The state's Supreme Court justices, who have been asked for a review, are also members of the state pension system.
Boies said that challenging Taft-Carter's impartiality was just the first step, and the bigger issue was whether any judges in Rhode Island could handle the case, given their personal stakes.
Companies routinely have their pension disputes decided by federal courts, which grant more leeway in changing pension plans.
"The plaintiffs brought this case the way they did to try to avoid federal jurisdiction," Boies said.
Whatever the outcome, Boies said he would continue to represent Rhode Island until all of the lawsuits and appeals were decided.
Boies, whose standard fee is $1,250 an hour, said $50 an hour was "the same fee that I charged the United States when I represented the Department of Justice in the Microsoft case." Boies became involved, he said, because he was convinced that Rhode Island's pension troubles were just the tip of a $5 trillion iceberg of unsecured retirement promises to millions of U.S. public workers.
"This is something that can cripple state and municipal governments at a time when the federal government is, more and more, cutting back on the services it provides," he said.
Public employee unions argue that people are exaggerating the size of America's total public pension shortfall.
The fundamental question in the lawsuits is whether Rhode Island can renege on promises to public workers. The unions say it cannot, citing language in the state constitution forbidding the abrogation of contracts.

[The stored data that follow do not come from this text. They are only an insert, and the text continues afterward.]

(* ===== verification/Daemon.v ===== *)
(** * Starting a device and running the daemon

    vlink-tun/src/device/mod.rs, [Device::new]; vlinkd/src: client.rs (the reconnect loop),
    network/mod.rs and extra_transport.rs (the network manager). The interface is any
    instance of [TunIf.Tun], the host's sockets those of [Udp]; what the client receives and
    how its attempts go are arguments. *)

From S2P Require Import Prelude Bytes Host NonceFilter Protocol Crypto Clock Noise Session PeerHandshake Monitor Peer Device Udp Abi TunIf TunOs Nat Secret Headlink Vlinkd.
#[local] Open Scope Z_scope.

Module Daemon.
Import TunIf TunOs Vlinkd.

(** ** vlink-tun/src/device/mod.rs *)

Section Start.
Context `{TunHost} {T : Type} {I : Tun T}.
Context `{IpNetworkLib, CryptoPrims}.
(** [NativeTun::new] and [Router::add_route] of the system; of ip_network, the mask of an
    IPv4 network ([None] for IPv6) and its address. *)
Context (native_new : option bytes -> io host IfError T).
Context (add_route : bytes -> IpAddr -> IpAddr -> io host IfError unit).
Context (full_netmask : IpNetwork -> option bytes) (network_address : IpNetwork -> IpAddr).

Record DeviceState := mkDeviceState {
  dv_tun : T;
  dv_tun_addr : bytes;
  dv_port : Z;
  dv_sockets : UdpSocketInfo;
  dv_transport : UdpTransport;
  dv_settings : Settings;
  dv_peers : PeerList;
}.

(** [now] and [rnd] are the clock and the first session index. The mask of an IPv6 network is
    [todo!()]: a panic, after the interface was made. *)
Definition Device_new (now rnd : Z) (name : option bytes) (cfg : DeviceConfig) : io host IfError DeviceState :=
  tun ← native_new name;
  _ ← enabled tun true;
  mask ← pure_res (unwrap_opt (full_netmask (dc_network cfg)));
  tun ← set_ip tun (be_bytes 4 (dc_address cfg)) mask;
  _ ← add_route (if_name tun) (network_address (dc_network cfg)) (IpV4 mask);
  sp ← io_map_err IfIO (spawn (dc_port cfg));
  let settings := Settings_new (dc_private_key cfg) (dc_fwmark cfg) in
  addr ← address tun;
  let peers := reset_peers now settings (PeerList_new rnd) ((map_to_list (dc_peers cfg)).*2) in
  mret (mkDeviceState tun addr sp.2.1 sp.2.2 sp.1 settings peers).
End Start.

(** ** vlinkd/src/network/mod.rs *)

Inductive NetworkCtrlCmd (E : Type) :=
| ReqInfo
| ChangeIp
| FirstConnected
| Connected
| CmdToClientData (data : ToClientData E).
Arguments ReqInfo {E}.
Arguments ChangeIp {E}.
Arguments FirstConnected {E}.
Arguments Connected {E}.
Arguments CmdToClientData {E} data.

Section Manager.
Context `{IpNetworkLib}.
Context {E : Type}.
Context (decode_base64 : string -> option bytes).

(** [start_device]: the extension endpoints of the configuration by the key of their peer, in
    order; then an empty list for every peer without any. *)
Fixpoint group_transports (ts : list PeerExtraTransport) (m : gmap bytes (list PeerExtraTransport))
    : res (Vlinkd.Error E) (gmap bytes (list PeerExtraTransport)) :=
  match ts with
  | [] => Ok m
  | t :: ts =>
      key ← ok_or BadBase64 (decode_base64 (px_target_pub_key t));
      if negb (length key =? 32)%nat then Err BadPacket
      else group_transports ts (<[key := default [] (m !! key) ++ [t]]> m)
  end.
Definition with_all_peers (l : PeerList) (m : gmap bytes (list PeerExtraTransport)) : gmap bytes (list PeerExtraTransport) :=
  foldl (fun m p => match m !! pub_key p with Some _ => m | None => <[pub_key p := []]> m end) m
    (omap (fun name => pl_store l !! name) (PeerList_all l)).
(** The selectors that are started: one for every key of the map that is a peer's. *)
Definition start_selectors (l : PeerList) (m : gmap bytes (list PeerExtraTransport)) : gmap bytes (list PeerExtraTransport) :=
  filter (fun e => get_by_key l e.1 <> None) m.
Definition selectors (l : PeerList) (ts : list PeerExtraTransport) : res (Vlinkd.Error E) (gmap bytes (list PeerExtraTransport)) :=
  m ← group_transports ts ∅;
  Ok (start_selectors l (with_all_peers l m)).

The state argues that its pension system was created by statute, not by contract, and statutes can lawfully be amended. In a previous suit, Taft-Carter agreed with the unions that the pension system was an implied contract between the state and its workers.
Boies disagrees.
"There's no contract," he said. "Even if there was a contract, the state, pursuing the public interest, has the right to modify contracts."

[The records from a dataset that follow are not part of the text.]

(** [run_event_loop]: the next item of the channel, when no loop is being run. *)
Definition run_event_loop (t : Task) : Task :=
  match tk_runner t, tk_chan t with
  | None, None :: chan => mkTask (tk_pc t) (tk_count t) (tk_first t) chan None (tk_links t) (tk_conn t) (tk_told t)
  | None, Some n :: chan =>
      mkTask (tk_pc t) (tk_count t) (tk_first t) chan (Some n) (alter link_poll n (tk_links t)) (tk_conn t) (tk_told t)
  | _, _ => t
  end.
(** The loop that is being run returns: the stream ended, a message could not be read, a
    write failed. *)
Definition loop_returns (t : Task) : Task :=
  match tk_runner t with
  | Some n => mkTask (tk_pc t) (tk_count t) (tk_first t) (tk_chan t) None (alter link_end n (tk_links t)) (tk_conn t) (tk_told t)
  | None => t
  end.

Definition is_connected_link (t : Task) (n : nat) : bool := default false (lk_connected <$> tk_links t !! n).

(** One turn of [reconnect], to its next [await]: [a] is how its calls go, [ctrl_ok] whether
    the manager can be told. The second result is the attempt, when this turn decides it. *)
Definition reconnect_step (a : Attempt (E := E)) (ctrl_ok : bool) (t : Task) : Task * list (Attempt (E := E)) :=
  match tk_pc t with
  | SendFirst => (chan_send None SendSecond t, [])
  | SendSecond =>
      (if 0 <? tk_count t then chan_send None Sleeping t
       else match tk_chan t with [] => with_count (tk_count t + 1) (chan_send None Connecting t) | _ => t end, [])
  | Sleeping => (with_count (tk_count t + 1) (at_pc Connecting t), [])
  | Connecting =>
      if at_connects a then
        (mkTask (SendLoop (length (tk_links t))) (tk_count t) (tk_first t) (tk_chan t) (tk_runner t)
           (tk_links t ++ [Link_new]) (tk_conn t) (tk_told t), [])
      else (at_pc SendFirst t, [mkAttempt false None [] false])
  | SendLoop n =>
      (match tk_chan t with [] => with_count 1 (chan_send (Some n) (AwaitInfo n) t) | _ => t end, [])
  | AwaitInfo n =>
      match sign_for secret (at_first a) with
      | Some sign => (at_pc (Shaking n (at_first a) sign) t, [])
      | None => (exit t, [mkAttempt true (at_first a) [] false])
      end
  | Shaking n first sign =>
      let '(_, _, r) := handshake (at_sink_ok a) (mkClientConnect 0 (is_connected_link t n))
        (mkHandshakeParam (Secret.base64_pub secret) sign None) (at_incoming a) in
      (match r with Ok _ => at_pc (Store n) t | _ => exit t end,
       [mkAttempt true first (at_incoming a) (at_sink_ok a && is_connected_link t n)])
  | Store n =>
      (mkTask (if tk_first t then TellFirst else TellConnected) (tk_count t) (tk_first t) (tk_chan t) (tk_runner t)
         (tk_links t) (Some n) (tk_told t), [])
  | TellFirst => (if ctrl_ok then tell FirstConnected TellConnected t else exit t, [])
  | TellConnected => (if ctrl_ok then tell Connected SendFirst t else exit t, [])
  | Exited => (t, [])
  end.

Inductive Turn :=
| Runner
| LoopReturns
| Reconnect (a : Attempt (E := E)) (ctrl_ok : bool)
| Cancelled.
Definition turn (t : Task) (e : Turn) : Task * list (Attempt (E := E)) :=
  if alive (tk_pc t) then
    match e with
    | Runner => (run_event_loop t, [])
    | LoopReturns => (loop_returns t, [])
    | Reconnect a ok => reconnect_step a ok t
    | Cancelled => (exit t, [])
    end
  else (t, []).
Definition run (t : Task) (es : list Turn) : Task * list (Attempt (E := E)) :=
  foldl (fun '(t, log) e => let '(t, l) := turn t e in (t, log ++ l)) (t, []) es.
End Spawn.

(** ** The order of connections *)

Section Proofs.
Context `{Secret.SecretLibs} {E : Type}.
Context (secret : Secret.VlinkStaticSecret).
#[local] Abbreviation Task := (@Task E).
#[local] Abbreviation turn := (turn secret).
#[local] Abbreviation run := (run secret).

(** No connection is left and the runner waits. *)
Definition quiet (t : Task) : Prop :=
  tk_runner t = None /\ (tk_chan t = [] \/ tk_chan t = [None]) /\ Forall ended (tk_links t).
(** Connection [n] is the last one made: its loop is in the channel, is being run, or has
    returned. *)
Definition current (n : nat) (t : Task) : Prop :=
  exists old l, tk_links t = old ++ [l] /\ n = length old /\ Forall ended old /\
    ((tk_chan t = [Some n] /\ tk_runner t = None /\ l = Link_new) \/
     (tk_chan t = [] /\ tk_runner t = Some n /\ l = mkLink Polled true) \/
     (tk_chan t = [] /\ tk_runner t = None /\ ended l)).
(** The loop of the last connection is being run, with a [None] behind it. *)
Definition waiting (t : Task) : Prop :=
  exists old, tk_links t = old ++ [mkLink Polled true] /\ Forall ended old /\
    tk_chan t = [None] /\ tk_runner t = Some (length old).
Definition Inv (t : Task) : Prop :=
  match tk_pc t with
  | SendFirst => quiet t \/ exists n, current n t
  | SendSecond => quiet t \/ waiting t
  | Sleeping | Connecting => quiet t
  | SendLoop n => tk_runner t = None /\ (tk_chan t = [] \/ tk_chan t = [None]) /\
      exists old, tk_links t = old ++ [Link_new] /\ n = length old /\ Forall ended old
  | AwaitInfo n | Shaking n _ _ | Store n => current n t
  | TellFirst | TellConnected => exists n, current n t
  | Exited => True
  end.

Lemma alter_last {A} (f : A -> A) l x : alter f (length l) (l ++ [x]) = l ++ [f x].
Proof. rewrite alter_app_r_alt, Nat.sub_diag by lia. done. Qed.

(** What the runner does to the three shapes. *)
Lemma quiet_runner t : quiet t -> quiet (run_event_loop t).
Proof.
  intros (Hr & Hc & Hl). unfold run_event_loop. rewrite Hr.
  destruct Hc as [Hc|Hc]; rewrite Hc; split_and!; cbn; auto.
Qed.
Lemma quiet_returns t : quiet t -> quiet (loop_returns t).
Proof. intros Hq. unfold loop_returns. by rewrite (proj1 Hq). Qed.
Lemma current_runner n t : current n t -> current n (run_event_loop t).
Proof.
  intros (old & l & Hl & -> & Ho & [(Hc & Hr & ->)|[(Hc & Hr & ->)|(Hc & Hr & He)]]); unfold run_event_loop; rewrite Hr, ?Hc.
  - exists old, (mkLink Polled true). cbn. rewrite Hl, alter_last. split_and!; auto.
  - exists old, (mkLink Polled true). split_and!; auto.
  - exists old, l. split_and!; auto.
Qed.
Lemma current_returns n t : current n t -> current n (loop_returns t).
Proof.
  intros (old & l & Hl & -> & Ho & [(Hc & Hr & ->)|[(Hc & Hr & ->)|(Hc & Hr & He)]]); unfold loop_returns; rewrite Hr.
  - exists old, Link_new. split_and!; auto.
  - exists old, (mkLink Ended false). cbn. rewrite Hl, alter_last. split_and!; auto. by do 2 right.
  - exists old, l. split_and!; auto.
Qed.
Lemma waiting_returns t : waiting t -> quiet (loop_returns t).
Proof.
  intros (old & Hl & Ho & Hc & Hr). unfold loop_returns. rewrite Hr. split_and!; cbn; auto.
  rewrite Hl, alter_last. apply Forall_app_2; [done|]. by apply Forall_singleton.
Qed.
Lemma waiting_runner t : waiting t -> run_event_loop t = t.
Proof. intros (old & Hl & Ho & Hc & Hr). unfold run_event_loop. by rewrite Hr. Qed.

Cities, states and their lawyers around the country are following the case avidly, said Amy Monahan, a law professor at the University of Minnesota who has written extensively on legal aspects of employee benefits. Many are wondering whether their own pension systems are sustainable, she said, and if not, how to make them so.
Rhode Island's effort is "the clearest example of fundamental pension reform that we have right now," she said. "Even though whatever Rhode Island decides doesn't serve as actual precedent for other states, other states and cities still want to know if it can work."